All lines from the opening of the data to the line containing "let n := Z.of_nat (nat_of_ascii c) in" must be returned unchanged, and only those lines.

(The data)

(* ===== verification/Strtol.v ===== *)
(** * Number parsing of the trace reader

    [std::stol] and [std::stoi] as cpu/tre/tre.cc uses them on the
    whitespace-free words of a trace: optional sign, optional [0x] in base 16,
    the longest run of digits, whatever follows ignored; no digits is
    [std::invalid_argument], a value outside the result type is
    [std::out_of_range]. *)

From S2P Require Import Prelude.
From Stdlib Require Import Ascii.

Definition digit (base : Z) (c : ascii) : option Z :=
  let n := Z.of_nat (nat_of_ascii c) in
  let v := if (48 <=? n) && (n <=? 57) then n - 48
           else if (97 <=? n) && (n <=? 122) then n - 87
           else if (65 <=? n) && (n <=? 90) then n - 55
           else base in
  if v <? base then Some v else None.

(** The value of the longest prefix of digits, most significant first. *)
Fixpoint digits (base acc : Z) (s : string) : Z :=
  match s with
  | EmptyString => acc
  | String c s' => match digit base c with
                   | Some v => digits base (base * acc + v) s'
                   | None => acc
                   end
  end.

Definition has_digit (base : Z) (s : string) : bool :=
  match s with
  | EmptyString => false
  | String c _ => bool_decide (is_Some (digit base c))
  end.

Definition strip_sign (s : string) : bool * string :=
  match s with
  | String "-" s' => (true, s')
  | String "+" s' => (false, s')
  | _ => (false, s)
  end.

(** The [0x] prefix counts only when a digit follows it. *)
Definition strip_0x (base : Z) (s : string) : string :=
  match s with
  | String "0" (String "x" s') | String "0" (String "X" s') =>
      if (base =? 16) && has_digit base s' then s' else s
  | _ => s
  end.

Definition sto (lo hi base : Z) (s : string) : res Z :=
  let '(neg, s1) := strip_sign s in
  let s2 := strip_0x base s1 in
  if has_digit base s2 then
    let v := digits base 0 s2 in
    let v' := if neg then - v else v in
    if (lo <=? v') && (v' <=? hi) then Ok v' else Err EOutOfRange
  else Err EInvalidArgument.

Definition stol (base : Z) (s : string) : res Z := sto (- 2 ^ 63) (2 ^ 63 - 1) base s.
Definition stoi (base : Z) (s : string) : res Z := sto (- 2 ^ 31) (2 ^ 31 - 1) base s.

(** ** Printing, and reading back *)

Definition digit_char (d : Z) : ascii :=
  ascii_of_nat (Z.to_nat (if d <? 10 then d + 48 else d + 87)).

Fixpoint print_digits (fuel : nat) (base n : Z) (rest : string) : string :=
  match fuel with
  | O => rest
  | S f => let rest' := String (digit_char (n mod base)) rest in
           if n <? base then rest' else print_digits f base (n / base) rest'
  end.

(** [n] in [base], lower case, without prefix. *)
Definition print_num (base n : Z) : string := print_digits 64 base n "".

Lemma digit_digit_char base d : 0 <= d < base -> base <= 16 -> digit base (digit_char d) = Some d.
Proof.
  intros Hd Hb. unfold digit, digit_char.
  set (k := if d <? 10 then d + 48 else d + 87).
  assert (0 <= k < 256) by (unfold k; case_match; lia).
  rewrite nat_ascii_embedding by lia. rewrite Z2Nat.id by lia. unfold k.
  destruct (d <? 10) eqn:E.
  - apply Z.ltb_lt in E. rewrite (proj2 (Z.leb_le 48 _)), (proj2 (Z.leb_le _ 57)) by lia. simpl.
    replace (d + 48 - 48) with d by lia. by rewrite (proj2 (Z.ltb_lt _ _)) by lia.
  - apply Z.ltb_ge in E. rewrite (proj2 (Z.leb_gt (d + 87) 57)), andb_false_r by lia.
    rewrite (proj2 (Z.leb_le 97 _)), (proj2 (Z.leb_le _ 122)) by lia. simpl.
    replace (d + 87 - 87) with d by lia. by rewrite (proj2 (Z.ltb_lt _ _)) by lia.
Qed.

Lemma digits_print fuel base n rest acc :
  2 <= base <= 16 -> 0 <= n < base ^ Z.of_nat fuel -> (0 < fuel)%nat ->
  exists k, 0 < k /\ digits base acc (print_digits fuel base n rest)
                   = digits base (acc * base ^ k + n) rest.
Proof.
  intros Hb. revert n rest. induction fuel as [|f IH]; intros n rest Hn Hf; [lia|]. simpl.
  destruct (n <? base) eqn:E.
  - apply Z.ltb_lt in E. exists 1. split; [lia|]. rewrite Z.mod_small by lia. simpl.
    rewrite digit_digit_char by lia. f_equal. lia.
  - apply Z.ltb_ge in E. rewrite Nat2Z.inj_succ, Z.pow_succ_r in Hn by lia.
    assert (0 <= n / base < base ^ Z.of_nat f) as Hq.
    { split; [apply Z.div_pos; lia|apply Z.div_lt_upper_bound; lia]. }
    destruct (decide (f = O)) as [->|]; [rewrite Z.pow_0_r in Hn; lia|].
    destruct (IH (n / base) (String (digit_char (n mod base)) rest) Hq ltac:(lia)) as (k & Hk & ->).
    exists (k + 1). split; [lia|]. pose proof (Z.mod_pos_bound n base). pose proof (Z.div_mod n base).
    cbn [digits]. rewrite digit_digit_char by lia. f_equal. rewrite Z.pow_add_r, Z.pow_1_r by lia. nia.
Qed.

Fixpoint all_digits (base : Z) (s : string) : Prop :=
  match s with
  | EmptyString => True
  | String c s' => is_Some (digit base c) /\ all_digits base s'
  end.

Lemma print_all_digits fuel base n rest :
  2 <= base <= 16 -> 0 <= n -> all_digits base rest ->
  all_digits base (print_digits fuel base n rest).
Proof.
  intros Hb. revert n rest. induction fuel as [|f IH]; intros n rest Hn Hr; [done|]. simpl.
  assert (all_digits base (String (digit_char (n mod base)) rest)).
  { pose proof (Z.mod_pos_bound n base). simpl. rewrite digit_digit_char by lia. eauto. }
  case_match; [done|]. apply IH; [apply Z.div_pos; lia|done].
Qed.

Lemma print_nonempty base n rest fuel :
  rest <> ""%string \/ (0 < fuel)%nat -> print_digits fuel base n rest <> ""%string.
Proof.
  revert n rest. induction fuel as [|f IH]; intros n rest Hr; simpl; [by destruct Hr; [|lia]|].
  case_match; [done|]. apply IH. by left.
Qed.

Lemma strip_sign_digits base c s :
  base = 10 \/ base = 16 -> is_Some (digit base c) -> strip_sign (String c s) = (false, String c s).
Proof.
  intros Hb Hc. destruct c as [[] [] [] [] [] [] [] []]; try reflexivity;
    destruct Hb as [-> | ->]; by destruct Hc.
Qed.

Lemma strip_0x_digits base s :
  base = 10 \/ base = 16 -> all_digits base s -> strip_0x base s = s.
Proof.
  intros Hb Hs. destruct s as [|c s]; [done|].
  destruct c as [[] [] [] [] [] [] [] []]; try reflexivity.
  destruct s as [|c s]; [done|]. destruct Hs as (_ & Hc & _).
  destruct c as [[] [] [] [] [] [] [] []]; try reflexivity;
    destruct Hb as [-> | ->]; by destruct Hc.
Qed.

(** A number read back in the range of the result type. *)
Lemma sto_print lo hi base n :
  base = 10 \/ base = 16 -> 0 <= n < 2 ^ 64 -> lo <= 0 ->
  sto lo hi base (print_num base n) = if n <=? hi then Ok n else Err EOutOfRange.
Proof.
  intros Hb Hn Hlo. unfold sto, print_num. set (s := print_digits 64 base n "").
  assert (all_digits base s) as Hs by (apply print_all_digits; [lia|lia|done]).
  assert (digits base 0 s = n) as Hv.
  { destruct (digits_print 64 base n "" 0) as (k & _ & Hk); [lia| |lia|done].
    change (Z.of_nat 64) with 64. destruct Hb as [-> | ->]; lia. }
  destruct s as [|c s'] eqn:Es; [by apply print_nonempty in Es; [|right; lia]|].
  destruct Hs as [Hc Hs]. rewrite (strip_sign_digits base) by done.
  rewrite strip_0x_digits by (simpl; auto).
  unfold has_digit. rewrite bool_decide_eq_true_2, Hv by done.
  rewrite (proj2 (Z.leb_le lo n)) by lia. done.
Qed.

(** A number printed in base 10 or 16 is read back by [stol] exactly, up
    to [2^63 - 1]; a larger 64-bit number (an address with the top bit set)
    makes [stol] throw [std::out_of_range] although the destination is an
    unsigned 64-bit [Addr]. *)
Lemma stol_print base n :
  base = 10 \/ base = 16 -> 0 <= n < 2 ^ 64 ->
  stol base (print_num base n) = if n <? 2 ^ 63 then Ok n else Err EOutOfRange.
Proof.
  intros Hb Hn. unfold stol. rewrite sto_print by (done || lia).
  destruct (n <? 2 ^ 63) eqn:E; case_match; lia || done.
Qed.

Example stol_examples :
  stol 16 "0x1f" = Ok 31 /\ stol 16 "-1" = Ok (-1) /\ stol 16 "0xg" = Ok 0 /\ stol 10 "12)" = Ok 12
  /\ stol 16 "" = Err EInvalidArgument /\ stol 10 "(" = Err EInvalidArgument
  /\ stoi 10 "2147483648" = Err EOutOfRange.
Proof. vm_compute. auto 10. Qed.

(End The data)

Answer space
(* ===== verification/Strtol.v ===== *)
(** * Number parsing of the trace reader

    [std::stol] and [std::stoi] as cpu/tre/tre.cc uses them on the
    whitespace-free words of a trace: optional sign, optional [0x] in base 16,
    the longest run of digits, whatever follows ignored; no digits is
    [std::invalid_argument], a value outside the result type is
    [std::out_of_range]. *)

From S2P Require Import Prelude.
From Stdlib Require Import Ascii.

Definition digit (base : Z) (c : ascii) : option Z :=
  let n := Z.of_nat (nat_of_ascii c) in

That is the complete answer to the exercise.